New Lead in 1987 Cold Case
The year was 1987. Cheryl
Genzer, 25, and her younger sister Lisa Pennington, 16, went to the State Fair
and were never heard from again. Details
about what happened after the fair haunted the family of Cheryl and Lisa.
“There are times that you forget about
it, so to speak it's never really gone, but there are days, but then night
comes and then you always stop and think about it,” Charlette Pennington, the
mother of the two young women told Fox 25.
The girls lived in Britton, at the
time it was a small town on the outskirts of Oklahoma City. Today many know it as a road in the northwest
part of the city. Though, many people
who lived and worked in Britton are still around and still talk about the case
that was never solved.
The last major development in the case was more than 20 years
ago. Prosecutors charged Lane Henley, a
man last seen with the young women, with murder. The case against Henley fell apart when the
state’s key witness, Doug Lawson, recanted.

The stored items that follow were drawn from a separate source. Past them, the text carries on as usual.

(** What a word of the generator becomes. *)
Lemma enable_at R a : apply_updates (enable_updates p) R a =
  if a =? con_gen (base p) 0
  then put_rate (div_src_0 p) (div_val_0 p) (bits_put 1 1 (R a) (invert_0 p))
  else if a =? con_enb (base p) then
    bits_put 1 2
      (let v := if negb (Z.land I_GATE_BCLK (in_mask p) =? 0) then bits_put 2 0 (R a) 3 else R a in
       if negb (Z.land I_GATE_PCLK (in_mask p) =? 0) then bits_put 1 3 v 1 else v) 1
  else R a.
Proof.
  pose proof generator_apart. unfold enable_updates, gate_updates, apply_updates.
  destruct (negb (Z.land I_GATE_BCLK _ =? 0)), (negb (Z.land I_GATE_PCLK _ =? 0)); cbn;
    case_tests; try congruence; try done; by subst.
Qed.

Lemma disable_at R a : apply_updates (disable_updates p) R a =
  if a =? con_gen (base p) 0 then put_rate 7 256 (R a)
  else if a =? con_enb (base p) then
    let v := bits_put 1 2 (R a) 0 in
    if negb (Z.land I_GATE_BCLK (in_mask p) =? 0) then bits_put 2 0 v 0 else v
  else R a.
Proof.
  pose proof generator_apart. unfold disable_updates, gate_updates, apply_updates.
  destruct (negb (Z.land I_GATE_BCLK _ =? 0)), (negb (Z.land I_GATE_PCLK _ =? 0)); cbn;
    case_tests; try congruence; try done; by subst.
Qed.
(** Fields put again are as if put once. *)
Lemma gen_again v src div inv : 0 <= src < 8 -> 1 <= div <= 256 -> 0 <= inv < 2 ->
  let f v := put_rate src div (bits_put 1 1 v inv) in f (put_rate 7 256 (f v)) = f v.
Proof.
  intros Hs Hd Hi f. unfold f, put_rate. apply Z.bits_inj'. intros i Hi0.
  rewrite !bits_put_testbit by lia.
  destruct (Z.leb_spec 5 i), (Z.ltb_spec i (5 + 8)), (Z.leb_spec 2 i), (Z.ltb_spec i (2 + 3)),
    (Z.leb_spec 1 i), (Z.ltb_spec i (1 + 1)); try done; lia.
Qed.

Lemma enb_again v (bclk pclk : bool) :
  let f v := bits_put 1 2
    (let v := if bclk then bits_put 2 0 v 3 else v in if pclk then bits_put 1 3 v 1 else v) 1 in
  f (let v := bits_put 1 2 (f v) 0 in if bclk then bits_put 2 0 v 0 else v) = f v.
Proof.
  intros f. unfold f. apply Z.bits_inj'. intros i Hi.
  destruct bclk, pclk; rewrite !bits_put_testbit by lia;
    destruct (Z.leb_spec 2 i), (Z.ltb_spec i (2 + 1)), (Z.leb_spec 0 i), (Z.ltb_spec i (0 + 2)),
      (Z.leb_spec 3 i), (Z.ltb_spec i (3 + 1)); try done; lia.
Qed.

Lemma put_rate_fields v src div : 0 <= src < 8 -> 1 <= div <= 256 ->
  bits_get 3 2 (put_rate src div v) = src /\ bits_get 8 5 (put_rate src div v) + 1 = div.
Proof.
  intros Hs Hd. unfold put_rate. rewrite bits_get_put_ne, !bits_get_put by lia. lia.
Qed.

(** A clock that has a source and a divider is switched on with them;
    switching it off parks the divider and clears the enable bit; switching it
    on again brings every register back to what it was, without setting the
    rate again. *)
Theorem clk_disable_enable clk pi cdev (s : st D clk_vars) :
  st_clk_devs (glb s) !! Z.to_nat clk = Some cdev -> peri cdev = Some pi ->
  clk_periphs (glb s) !! Z.to_nat pi = Some p ->
  let src R := bits_get 3 2 (R (con_gen (base p) 0)) in
  let div R := bits_get 8 5 (R (con_gen (base p) 0)) + 1 in
  let on R := bits_get 1 2 (R (con_enb (base p))) in
  returns (clk_enable clk) s (fun r s1 _ => r = 0 /\
    src (reg (dev s1)) = div_src_0 p /\ div (reg (dev s1)) = div_val_0 p /\ on (reg (dev s1)) = 1 /\
    returns (clk_disable clk) s1 (fun _ s2 _ =>
      src (reg (dev s2)) = 7 /\ on (reg (dev s2)) = 0 /\
      returns (clk_enable clk) s2 (fun r s3 _ => r = 0 /\ glb s3 = glb s1 /\
        forall b, plain b = true -> reg (dev s3) b = reg (dev s1) b))).
Proof.
  intros Hdev Hpi Hp src div on. pose proof Hset as (H1 & H2 & H3 & H4 & H5).
  eapply returns_weaken; [by apply (clk_enable_effect clk pi cdev)|].
  intros r s1 t1 (-> & Hg1 & _ & E1). split; [done|].
  pose proof (enable_at (reg (dev s))) as Hen.
  pose proof generator_apart as Hap. apply Z.eqb_neq in Hap. rewrite Z.eqb_sym in Hap.
  split; [|split; [|split]].
  - unfold src. rewrite E1, Hen, Z.eqb_refl by done. by apply put_rate_fields.
  - unfold div. rewrite E1, Hen, Z.eqb_refl by done. by apply put_rate_fields.
  - unfold on. rewrite E1, Hen, Hap, Z.eqb_refl by done. by rewrite bits_get_put.
  - eapply returns_weaken; [apply (clk_disable_effect clk pi cdev); by rewrite ?Hg1|].
    intros [] s2 t2 (Hg2 & _ & E2). pose proof (disable_at (reg (dev s1))) as Hdi.
    split; [|split].
    + unfold src. rewrite E2, Hdi, Z.eqb_refl by done. by apply put_rate_fields.
    + unfold on. rewrite E2, Hdi, Hap, Z.eqb_refl by done. cbn zeta.
      destruct (negb _); [rewrite bits_get_put_ne by lia|]; by rewrite bits_get_put.
    + eapply returns_weaken; [apply (clk_enable_effect clk pi cdev); by rewrite ?Hg2, ?Hg1|].
      intros r s3 t3 (-> & Hg3 & _ & E3). split; [done|]. split; [by rewrite Hg3|].
      intros b Hb. rewrite E3, enable_at, E2, Hdi, E1, Hen by done.
      destruct (Z.eqb_spec b (con_gen (base p) 0)); [by apply gen_again|].
      destruct (Z.eqb_spec b (con_enb (base p))); [apply enb_again|done].
Qed.
End Gating.

(** ** Start-up: the rates the registers say *)

(** The rate of PLL [n] in hertz, from its factors P, M, S and (PLL 2 and 3) K:
    the 24 MHz crystal times M + K / 65536, over P and over 2 to the S. *)
Section Rates.
Context (R : Z -> Z).

Definition pll_P (n : Z) : Z := bits_get 6 18 (R (clkpwr "pllsetreg" n)).
Definition pll_M (n : Z) : Z := bits_get 10 8 (R (clkpwr "pllsetreg" n)).
Definition pll_S (n : Z) : Z := bits_get 8 0 (R (clkpwr "pllsetreg" n)).
Definition pll_K (n : Z) : Z := bits_get 16 16 (R (clkpwr "pllsetreg_sscg" n)).

Definition pll_spec (n : Z) : Z :=
  1000 * (24000 * pll_M n / pll_P n / 2 ^ pll_S n) +
  (if (1 <? n) && negb (pll_K n =? 0)
   then pll_K n * 1000 / 65536 * 24000 / pll_P n / 2 ^ pll_S n else 0).

Definition pll_good (n : Z) : Prop := pll_P n <> 0 /\ pll_S n < 32 /\ pll_spec n < 2 ^ 32.

(** Divider block [n]: the PLL it selects and its four factors. *)
Definition dv_sel (n : Z) : Z := bits_get 3 0 (R (clkpwr "dvoreg" n)).
Definition dv_factor (n j : Z) : Z := bits_get 6 (3 + 6 * j) (R (clkpwr "dvoreg" n)) + 1.

(** Divided by the first [k] factors in turn. *)
Definition div_spec (n k : Z) : Z :=
  foldl (fun r j => r / dv_factor n j) (pll_spec (dv_sel n)) (seqZ 0 k).

Definition div_good (n : Z) : Prop := dv_sel n < 4 /\ forall j, 0 <= j < 4 -> dv_factor n j < 64.

Definition hz_spec (f : hz_field) : Z :=
  match f with
  | pll n => pll_spec n
  | cpu_fclk => div_spec DIV_CPUG0 1 | cpu_bclk => div_spec DIV_CPUG0 2
  | mem_dclk => div_spec DIV_MEM 1 | mem_fclk => div_spec DIV_MEM 2
  | mem_bclk => div_spec DIV_MEM 3 | mem_pclk => div_spec DIV_MEM 4
  | bus_bclk => div_spec DIV_BUS 1 | bus_pclk => div_spec DIV_BUS 2
  | cci4_bclk => div_spec DIV_CCI4 1 | cci4_pclk => div_spec DIV_CCI4 2
  | g3d_bclk => div_spec DIV_G3D 1
  | coda_bclk => div_spec DIV_CODA 1 | coda_pclk => div_spec DIV_CODA 2
  | disp_bclk => div_spec DIV_DISP 1 | disp_pclk => div_spec DIV_DISP 2
  | hdmi_pclk => div_spec DIV_HDMI 1
  end.

(** The settings the rates can be computed from. *)
Definition rates_good : Prop :=
  (forall n, 0 <= n < 4 -> pll_good n) /\
  Forall div_good [DIV_CPUG0; DIV_BUS; DIV_MEM; DIV_G3D; DIV_CODA; DIV_DISP; DIV_HDMI; DIV_CCI4].

Lemma pll_spec_nonneg n : 0 <= pll_spec n.
Proof.
  unfold pll_spec, pll_P, pll_M, pll_S, pll_K.
  pose proof (bits_get_range 10 8 (R (clkpwr "pllsetreg" n)) ltac:(lia)).
  pose proof (bits_get_range 6 18 (R (clkpwr "pllsetreg" n)) ltac:(lia)).
  pose proof (bits_get_range 8 0 (R (clkpwr "pllsetreg" n)) ltac:(lia)).
  pose proof (bits_get_range 16 16 (R (clkpwr "pllsetreg_sscg" n)) ltac:(lia)).
  assert (Hdn : forall a b, 0 <= a -> 0 <= b -> 0 <= a / b) by apply Z_div_nonneg_nonneg.
  apply Z.add_nonneg_nonneg.
  - apply Z.mul_nonneg_nonneg; [lia|]. repeat apply Hdn; lia.
  - destruct (_ && _); [|lia]. repeat apply Hdn; try lia.
    apply Z.mul_nonneg_nonneg; [|lia]. apply Hdn; lia.
Qed.

Lemma udiv_ok a b : is_u32 a -> b <> 0 -> udiv a b = Some (a / b).
Proof. intros Ha Hb. unfold udiv. destruct (Z.eqb_spec b 0); [done|]. by rewrite u32_small. Qed.

Lemma pll_hz_ok n : pll_good n ->
  pll_hz n CONFIG_SYS_PLLFIN (R (clkpwr "pllsetreg" n)) (R (clkpwr "pllsetreg_sscg" n))
  = Some (pll_spec n).
Proof.
  intros (HP & HS & Hlt). unfold pll_hz.
  change (u32 CONFIG_SYS_PLLFIN / 1000) with 24000.
  change (Z.land (Z.shiftr (R (clkpwr "pllsetreg" n)) 18) 0x03F) with (pll_P n).
  change (Z.land (Z.shiftr (R (clkpwr "pllsetreg" n)) 8) 0x3FF) with (pll_M n).
  change (Z.land (Z.shiftr (R (clkpwr "pllsetreg" n)) 0) 0x0FF) with (pll_S n).
  change (Z.land (Z.shiftr (R (clkpwr "pllsetreg_sscg" n)) 16) 0xFFFF) with (pll_K n).
  assert (HM : 0 <= pll_M n < 1024) by by apply (bits_get_range 10).
  assert (HK : 0 <= pll_K n < 65536) by by apply (bits_get_range 16).
  assert (HS0 : 0 <= pll_S n) by by apply (bits_get_range 8).
  assert (HP0 : 0 <= pll_P n) by by apply (bits_get_range 6).
  assert (Hsh : forall a, ushr a (pll_S n) = Some (a / 2 ^ pll_S n)).
  { intros a. unfold ushr. destruct (Z.ltb_spec (pll_S n) 32); [|lia]. by rewrite Z.shiftr_div_pow2. }
  pose proof (pll_spec_nonneg n). rewrite (udiv_ok (pll_M n * 24000)) by (unfold is_u32; lia).
  cbn [mbind option_bind]. rewrite Hsh. cbn [mbind option_bind].
  unfold pll_spec in *. destruct ((1 <? n) && negb (pll_K n =? 0)).
  - assert (Ha : 0 <= pll_K n * 1000 / 65536 < 1000).
    { split; [apply Z.div_pos; lia|]. apply Z.div_lt_upper_bound; lia. }
    rewrite (udiv_ok (pll_K n * 1000)) by (unfold is_u32; lia). cbn [mbind option_bind].
    rewrite udiv_ok by (unfold is_u32; lia). cbn [mbind option_bind]. rewrite Hsh.
    cbn [mbind option_bind]. f_equal.
    rewrite u32_small by (unfold is_u32; rewrite (Z.mul_comm (pll_M n)), (Z.mul_comm _ 1000); lia).
    rewrite (Z.mul_comm (pll_M n)). lia.
  - cbn [mbind option_bind]. f_equal.
    rewrite u32_small by (unfold is_u32; rewrite (Z.mul_comm (pll_M n)), (Z.mul_comm _ 1000); lia).
    rewrite (Z.mul_comm (pll_M n)). lia.
Qed.
End Rates.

“I think he was telling the truth but he didn't tell all of it,” said Pennington.
The case was worked, not just by
police, but by a myriad of private investigators all hoping to bring
answers to a family in desperate need of closure. “I believe that there are four, maybe five
people that were either present or participated if not in the actual murders
participate in the disposal of the bodies,” Private Investigator David Dunn
told Fox 25. “Without a confession, I
don't think the case will ever be solved.”
When the trail went cold, the case was relegated to the Oklahoma
City Cold Case division. Police tell us
that recently the status of the case has changed to an “active cold case.” “I don't know what the evidence is in this
case that caused them to back over it again but they are following up some
leads on this at this time,” Police Master Sergeant Gary Knight told Fox 25.
That new evidence may have come from a happenstance
meeting between a young woman and Dunn, who was working with a bondsman. A chance encounter in a hotel room that Dunn
says sheds new light on what happened to Cheryl and Lisa. “Started talking to her about the murders,
just asking her questions and she became very emotional,” Dunn said.
Dunn says the young woman told a story she says she heard
from her father, Bruce Castle. “One of
the girls got raped and murdered and the other one was alive for two days
getting raped and tortured,” Lindsey Castle said on a recording obtained by Fox
25 News.
“I don't believe you confess a crime like that to your
daughter just to pass the time of day,” Dunn said, “Or because you can't think
of something else to visit about.”
The young woman told a police officer that her father’s
brother was also there when the girls’ bodies were buried in a shallow
grave. “My dad's friends said Tracy
didn't have no say in it, he just had to help dispose of the bodies,” Lindsey
Castle told a police officer.
“It's got to make some sense,” Pennington said, “There's
so many people going around and saying this and saying that they've heard him
say that that there's got to be something to it.”
“There’s a difference in who we think did it and who we
can prove did it,” MSgt Knight said.
Ultimately Henley was the only person ever considered a formal suspect
in the case.
Pennington hopes that she is one day able to sit in court
and see a trial and conviction and know for certain who killed her
daughters. “I pray every day that I do. And dear Lord's kept me here for some reason
and I am hoping that's it. I’m hoping
one day I’ll see an arrest and see who done this for sure.”